Consciousness is understood to be the ability to have thoughts, emotions, perceptions and memories and to be aware of them, experience them, be conscious of them. The phenomenon of consciousness is often considered one of the biggest unsolved problems of philosophy and natural science. There is currently no precise and generally recognized definition of consciousness.

The actual puzzle presented by consciousness can be expressed by the question of how it can be possible in principle that the specific arrangement of molecules and dynamics in the active brain results in the actual awareness that is consciousness.
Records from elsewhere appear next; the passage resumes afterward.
(** A round never lowers the belief, whether it returns or raises. *)
Lemma iteration_above (b0 : BeliefState.t) (central target : string)
      (jitter_size : Z) :
  triple (above b0) (Agent.iteration collab central target jitter_size)
         (fun _ => above b0) (above b0).
Proof.
  unfold Agent.iteration.
  apply triple_skip with (Qv := fun _ => True);
    [apply unchanged_propose_view | apply returns_any | auto |].
  intros llm_response _.
  apply triple_skip with (Qv := fun _ => True);
    [apply unchanged_lift | apply returns_any | auto |].
  intros action _.
  apply triple_skip with (Qv := fun _ => True);
    [apply unchanged_lift | apply returns_any | auto |].
  intros act _. destruct (Json.eq_str act "STOP"); [now apply triple_ret |].
  apply triple_skip with (Qv := fun _ => True);
    [apply unchanged_lift | apply returns_any | auto |].
  intros view _.
  apply triple_skip with (Qv := fun _ => True);
    [apply unchanged_lift | apply returns_any | auto |].
  intros az _.
  apply triple_skip with (Qv := fun _ => True);
    [apply unchanged_lift | apply returns_any | auto |].
  intros view' _.
  apply triple_skip with (Qv := fun _ => True);
    [apply unchanged_lift | apply returns_any | auto |].
  intros el _.
  apply triple_skip with (Qv := fun _ => True);
    [apply unchanged_lift | apply returns_any | auto |].
  intros focus_axis _.
  apply triple_skip with (Qv := fun _ => True);
    [apply unchanged_jitter | apply returns_any | auto |].
  intros offsets _.
  apply triple_skip with (Qv := fun r => nonneg_counts (fst r));
    [apply unchanged_vote | apply vote_counts_nonneg, zero_counts_nonneg
    | auto |].
  intros [axis_counts view_ans] Hac.
  apply triple_bind with (Q1 := fun _ => above b0);
    [now apply belief_update_above |].
  intros confidence_scores.
  apply triple_skip with (Qv := fun _ => True);
    [apply unchanged_get_self | apply returns_any | auto |].
  intros self _.
  apply triple_bind with (Q1 := fun _ => above b0).
  { destruct view_ans; [apply history_append_above | now apply triple_raise]. }
  intros _.
  apply triple_bind with (Q1 := fun _ => above b0);
    [apply steps_increment_above |].
  intros _.
  apply triple_skip with (Qv := fun _ => True);
    [apply unchanged_get_self | apply returns_any | auto |].
  intros self' _.
  apply triple_skip with (Qv := fun _ => True);
    [apply unchanged_lift | apply returns_any | auto |].
  intros r _. now apply triple_ret.
Qed.

Lemma loop_above (b0 : BeliefState.t) (fuel : nat) (central target : string)
      (jitter_size max_steps : Z) :
  triple (above b0)
         (Agent.loop collab fuel central target jitter_size max_steps)
         (fun _ => above b0) (above b0).
Proof.
  induction fuel as [| fuel IH]; cbn [Agent.loop]; [now apply triple_ret |].
  apply triple_skip with (Qv := fun _ => True);
    [apply unchanged_get_self | apply returns_any | auto |].
  intros self _. destruct (Agent.steps self <? max_steps)%Z;
    [| now apply triple_ret].
  apply triple_bind with (Q1 := fun _ => above b0); [apply iteration_above |].
  intros []; [now apply triple_ret | apply IH].
Qed.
The question is not so much how our brain processes the signals from the nerve cells and how we react to this, but rather where does this awareness end? Who or what is, in the final analysis, the recipient of the content of the experiences presented by the brain? Who am "I" that I experience and live all of this? Does a human being have a supernatural spirit and does this spirit continue to exist in some form of consciousness when physical brain activity stops?
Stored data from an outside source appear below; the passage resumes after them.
(** * RequestProbe: a shallow embedding of the request-minimization core

    The Go sources are embedded package by package: [GoStrings] carries the
    functions of Go's [strings] package that the program calls, [Models] the
    records of [backend/models], [Validator], [Manager], [Encoding],
    [CurlParser], [RawParser], [UnifiedParser] and [Tester] the code of the
    packages [validator], [manager], [encoding], [parser] and [tester], and
    [NetHTTP] the header map and the cookies of Go's [net/http] with the
    [User-Agent] line that it writes, [UTF8] the well-formed texts of
    [unicode/utf8].
    [Minimizer] and [FieldProbe] carry the cumulative removal and the test
    of one field of [tester], [Evaluator] the evaluator of expressions of
    [validator], [EncodingRegistry] the table of codecs of [encoding],
    [RequestChecks] what the parser does after parsing, [TemplateManager]
    the expression templates of [manager], and [Service] the package
    [services].  Go's [int] is a 64-bit integer and is kept as [Z]; a Go
    [string] is a sequence of bytes and is kept as [string]; a Go [error] is
    an [option] whose [None] is [nil]; a [map[string]T] is a [gmap string T]
    and a [range] loop over it runs over an arbitrary enumeration of the
    map. *)

From Stdlib Require Import ZArith Ascii String List Lia Bool Sorted.
From stdpp Require Import gmap strings list fin_maps pretty.

Local Open Scope Z_scope.

(** ** Go's [strings] package, on byte strings *)

Module GoStrings.

(** The texts all of whose bytes are below [utf8.RuneSelf]: the test with
    which [strings.ToLower] and [strings.ToUpper] begin, and the texts on
    which [TrimSpace], [Fields], [ToLower] and [ToUpper] below are Go's.  On
    another text Go decodes code points and consults the tables of
    [unicode], which are left out here: [U+00A0] is a space for
    [strings.TrimSpace] and not for [TrimSpace], and [strings.ToLower]
    changes the two bytes of a capital A with diaeresis where [ToLower]
    keeps them. *)
Fixpoint isASCII (s : string) : bool :=
  match s with
  | EmptyString => true
  | String c s' => (N_of_ascii c <? 128)%N && isASCII s'
  end.

(** [unicode.IsSpace] restricted to one-byte code points: tab, line feed,
    vertical tab, form feed, carriage return and space. *)
Definition isSpace (c : ascii) : bool :=
  match c with
  | "009" | "010" | "011" | "012" | "013" | " " => true
  | _ => false
  end%char.

Definition lowerByte (c : ascii) : ascii :=
  let n := N_of_ascii c in
  if ((65 <=? n) && (n <=? 90))%N then ascii_of_N (n + 32) else c.

Definition upperByte (c : ascii) : ascii :=
  let n := N_of_ascii c in
  if ((97 <=? n) && (n <=? 122))%N then ascii_of_N (n - 32) else c.

(** [strings.ToLower] and [strings.ToUpper]: the ASCII letters change case,
    every other byte is kept. *)
Fixpoint ToLower (s : string) : string :=
  match s with
  | EmptyString => EmptyString
  | String c s' => String (lowerByte c) (ToLower s')
  end.

Fixpoint ToUpper (s : string) : string :=
  match s with
  | EmptyString => EmptyString
  | String c s' => String (upperByte c) (ToUpper s')
  end.

(** [strings.HasPrefix s prefix]. *)
Definition HasPrefix (s prefix : string) : bool := String.prefix prefix s.

(** [strings.Contains s substr]: [substr] starts at some position of [s]. *)
Fixpoint Contains (s substr : string) : bool :=
  if String.prefix substr s then true
  else match s with
       | EmptyString => false
       | String _ s' => Contains s' substr
       end.

Fixpoint trimLeft (s : string) : string :=
  match s with
  | EmptyString => EmptyString
  | String c s' => if isSpace c then trimLeft s' else s
  end.

Fixpoint trimRight (s : string) : string :=
  match s with
  | EmptyString => EmptyString
  | String c s' =>
      match trimRight s' with
      | EmptyString => if isSpace c then EmptyString else String c EmptyString
      | t => String c t
      end
  end.

(** [strings.TrimSpace]. *)
Definition TrimSpace (s : string) : string := trimRight (trimLeft s).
The puzzling nature of the phenomenon of consciousness has two different aspects:

For one thing, states of consciousness have an experiential content, and it is not clear how the brain can produce experience, nor is it clear who or what it is, in the final analysis, that takes in this experience and actually experiences it. This is the so-called qualia problem (1).

The other aspect is that thoughts not only refer to objects, but to empirical contents as well. The imagination imagines something, judgement recognizes or rejects something, love loves, hate hates, and desire desires something. The thought that there is still some milk in the refrigerator refers to the objects “refrigerator” and “milk” – and to the factual content that there is still milk in the refrigerator. It is a complete mystery how the brain can produce thoughts with such properties – and who or what finally takes in this content and realizes it in the truest sense. This is the so-called intentionality problem.
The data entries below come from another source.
Lemma claim_loop_cons (line : string) (rest : list string) (c : option string) :
  claim_loop (line :: rest) [] c
  = match parse_line line with
    | None => Raised ValueError
    | Some (fn, status) =>
        match String.eqb status JOB_STATUS_PENDING, c with
        | true, None =>
            match claim_loop rest [] (Some fn) with
            | Ok (nl, c') => Ok (entry_line fn JOB_STATUS_IN_PROGRESS :: nl, c')
            | Raised e => Raised e
            end
        | _, _ =>
            match claim_loop rest [] c with
            | Ok (nl, c') => Ok (line :: nl, c')
            | Raised e => Raised e
            end
        end
    end.
Proof.
  simpl. destruct (parse_line line) as [[fn status]|]; [|reflexivity].
  destruct (String.eqb status JOB_STATUS_PENDING), c;
    rewrite claim_loop_acc; reflexivity.
Qed.

(** Once a job is claimed the loop copies the remaining lines. *)
Lemma claim_loop_claimed (lines : list string) (x : string) :
  Forall parses lines -> claim_loop lines [] (Some x) = Ok (lines, Some x).
Proof.
  induction 1 as [|line rest [fn [s Hp]] _ IH]; [reflexivity|].
  rewrite claim_loop_cons, Hp, IH. now destruct (String.eqb s JOB_STATUS_PENDING).
Qed.

Lemma claim_loop_claimed_inv (lines nl : list string) (x : string) (c' : option string) :
  claim_loop lines [] (Some x) = Ok (nl, c') -> nl = lines /\ c' = Some x.
Proof.
  revert nl. induction lines as [|line rest IH]; intros nl H.
  - inversion H. auto.
  - rewrite claim_loop_cons in H.
    destruct (parse_line line) as [[fn s]|]; [|discriminate].
    assert (H' : match claim_loop rest [] (Some x) with
                 | Ok (nl0, c0) => Ok (line :: nl0, c0)
                 | Raised e => Raised e
                 end = Ok (nl, c'))
      by (destruct (String.eqb s JOB_STATUS_PENDING); exact H).
    destruct (claim_loop rest [] (Some x)) as [[nl0 c0]|e]; [|discriminate].
    inversion H'; subst. destruct (IH nl0 eq_refl) as [-> ->]. auto.
Qed.


Lemma claim_loop_none (lines : list string) :
  Forall not_pending lines -> claim_loop lines [] None = Ok (lines, None).
Proof.
  induction 1 as [|line rest [fn [s [Hp Hs]]] _ IH]; [reflexivity|].
  rewrite claim_loop_cons, Hp, IH.
  destruct (String.eqb s JOB_STATUS_PENDING) eqn:E; [|reflexivity].
  apply String.eqb_eq in E. contradiction.
Qed.

Lemma claim_loop_first (pre : list string) (line : string) (post : list string)
      (fn : string) :
  Forall not_pending pre ->
  parse_line line = Some (fn, JOB_STATUS_PENDING) ->
  Forall parses post ->
  claim_loop (pre ++ line :: post) [] None
  = Ok (pre ++ entry_line fn JOB_STATUS_IN_PROGRESS :: post, Some fn).
Proof.
  intros Hpre Hl Hpost.
  induction Hpre as [|p pre [f [s [Hp Hs]]] _ IH].
  - simpl app. rewrite claim_loop_cons, Hl. simpl String.eqb.
    now rewrite claim_loop_claimed.
  - simpl app. rewrite claim_loop_cons, Hp, IH.
    destruct (String.eqb s JOB_STATUS_PENDING) eqn:E; [|reflexivity].
    apply String.eqb_eq in E. contradiction.
Qed.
“I can explain my body and my brain, but there is more. I cannot explain my own existence,” said Australian brain researcher and Nobel Prize winner John C. Eccles. Eccles sought for answers to, among other things, the question of how nerve cells conduct stimuli and make major contributions to understanding the processes at work in the human brain.

Eccles also addressed the problem of consciousness in philosophical terms. He himself held the opinion that only humans possess ego consciousness, a feature inherent in a human being from the moment of conception that develops in relationship to the outer world during the first years of life. He rejected strict materialism (the assumption that consciousness could be explained solely on the basis of physical and chemical processes) and compared the brain to a computer and the self to its programmer. He considered that this self (spirit, soul) was supernatural and used the brain as its instrument. For this reason, he thought, we could hope that the self might continue to exist after death (3).

Eccles was known in particular for the 1977 publication of The Self and Its Brain, which was written together with Karl Popper.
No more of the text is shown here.